◆ **WHAT YOU SHOULD DO**
Up to and including the line that contains "let '(random_actions, npg)", return every line from the start of the data, unchanged.
MATERIALS PROVIDED below:
(** The body of the loop over the yellow robots. *)
Definition yellow_command (e : Env.t) (i : nat) (rand : Rand.t)
    : option (Robot.t * Rand.t) :=
  let '(random_actions, npg) := action_space_sample (Rand.np rand) in
  r <- nth_error (Frame.robots_yellow (Env.frame e)) i ;;
  let angle := Robot.theta r in
  '(v_x, v_y, v_theta) <- convert_actions random_actions (deg2rad angle) ;;
  Some (Robot.command true i v_x v_y v_theta
          (if Rgtb (Action.a3 random_actions) 0 then kick_speed_x else 0) true,
        Rand.mk (Rand.py rand) npg).

(** [for i in range(..): commands.append(cmd)] *)
Fixpoint for_commands (body : nat -> Rand.t -> option (Robot.t * Rand.t))
    (range : list nat) (rand : Rand.t) : option (list Robot.t * Rand.t) :=
  match range with
  | [] => Some ([], rand)
  | i :: range' =>
      '(cmd, rand) <- body i rand ;;
      '(cmds, rand) <- for_commands body range' rand ;;
      Some (cmd :: cmds, rand)
  end.

(** [_get_commands] *)
Definition get_commands (e : Env.t) (actions : Action.t) (rand : Rand.t)
    : option (list Robot.t * Env.t * Rand.t) :=
  '(blues, rand) <-
    for_commands (blue_command e actions) (seq 0 n_robots_blue) rand ;;
  '(yellows, rand) <-
    for_commands (yellow_command e) (seq 0 n_robots_yellow) rand ;;
  let commands := blues ++ yellows in
  Some (commands, Env.with_commands (Some commands) e, rand).

(** The kick decision of a blue command: the draw of the [random] module
    against the fourth component of the policy's action. *)
Definition blue_kick (actions : Action.t) (rand : Rand.t) : R :=
  if Rltb (fst (Rng.uniform (-1) 1 (Rand.py rand))) (Action.a3 actions)
  then kick_speed_x else 0.

(** A frame with the full rosters. *)
Definition full_rosters (f : Frame.t) : Prop :=
  List.length (Frame.robots_blue f) = n_robots_blue /\
  List.length (Frame.robots_yellow f) = n_robots_yellow.

(** ** Reward and termination engine *)

Definition min3 (a b c : R) : R := Rmin (Rmin a b) c.

(** [__energy_pen] *)
Definition energy_pen (e : Env.t) : option R :=
  robot <- nth_error (Frame.robots_blue (Env.frame e)) 0 ;;
  Some (Rabs (Robot.v_wheel0 robot) + Rabs (Robot.v_wheel1 robot)
        + Rabs (Robot.v_wheel2 robot) + Rabs (Robot.v_wheel3 robot)).

(** [__ball_grad_rw] *)
Definition ball_grad_rw (e : Env.t) : option R :=
  last_frame <- Env.last_frame e ;;
  let mid_goalpost := (Field.length (Env.field e) / 2, 0) in
  let last_ball := Frame.ball last_frame in
  let ball := Frame.ball (Env.frame e) in
  let last_ball_dist :=
    norm2 (fst mid_goalpost - Ball.x last_ball)
          (snd mid_goalpost - Ball.y last_ball) in
  let ball_dist :=
    norm2 (fst mid_goalpost - Ball.x ball) (snd mid_goalpost - Ball.y ball) in
  let ball_grad := last_ball_dist - ball_dist in
  let ball_grad := ball_grad * (1 / 0.1) in
  Some (clip ball_grad (-1) 1).

(** The least distance of a position to the two posts and the centre of
    the attacking goal. *)
Definition goal_dist (fld : Field.t) (px py : R) : R :=
  let up_goalpost := (Field.length fld / 2, Field.goal_width fld / 2) in
  let down_goalpost := (Field.length fld / 2, - Field.goal_width fld / 2) in
  let mid_goalpost := (Field.length fld / 2, 0) in
  min3 (norm2 (fst up_goalpost - px) (snd up_goalpost - py))
       (norm2 (fst down_goalpost - px) (snd down_goalpost - py))
       (norm2 (fst mid_goalpost - px) (snd mid_goalpost - py)).

(** [__robot_grad_rw] *)
Definition robot_grad_rw (e : Env.t) : option R :=
  last_frame <- Env.last_frame e ;;
  last_robot <- nth_error (Frame.robots_blue last_frame)
                          (Env.active_robot_idx e) ;;
  robot <- nth_error (Frame.robots_blue (Env.frame e))
                     (Env.active_robot_idx e) ;;
  let last_robot_dist :=
    goal_dist (Env.field e) (Robot.x last_robot) (Robot.y last_robot) in
  let robot_dist :=
    goal_dist (Env.field e) (Robot.x robot) (Robot.y robot) in
  let ball_grad := last_robot_dist - robot_dist in
  let ball_grad := ball_grad * (1 / 0.1) in
  Some (clip ball_grad (-1) 1).

(** The last branch of the chain in [_calculate_reward_and_done]: the
    shaped reward, when a previous frame exists. *)
Definition shaped_reward (e : Env.t) (totals : Totals.t) (reward : R)
    (done : bool) : option (R * bool * Totals.t) :=
  match Env.last_frame e with
  | None => Some (reward, done, totals)
  | Some _ =>
      ball_grad_rw_ <- ball_grad_rw e ;;
      let totals := Totals.add_rw_ball_grad ball_grad_rw_ totals in
      g <- robot_grad_rw e ;;
      let robot_grad_rw_ := 0.2 * g in
      let totals := Totals.add_rw_robot_grad robot_grad_rw_ totals in
      p <- energy_pen e ;;
      let energy_rw := - p / energy_scale in
      let totals := Totals.add_rw_energy energy_rw totals in
      Some (ball_grad_rw_ + robot_grad_rw_ + energy_rw, done, totals)
  end.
End of MATERIALS PROVIDED.
◆ **TASK OUTPUT**
(** The body of the loop over the yellow robots. *)
Definition yellow_command (e : Env.t) (i : nat) (rand : Rand.t)
    : option (Robot.t * Rand.t) :=
  let '(random_actions, npg) := action_space_sample (Rand.np rand) in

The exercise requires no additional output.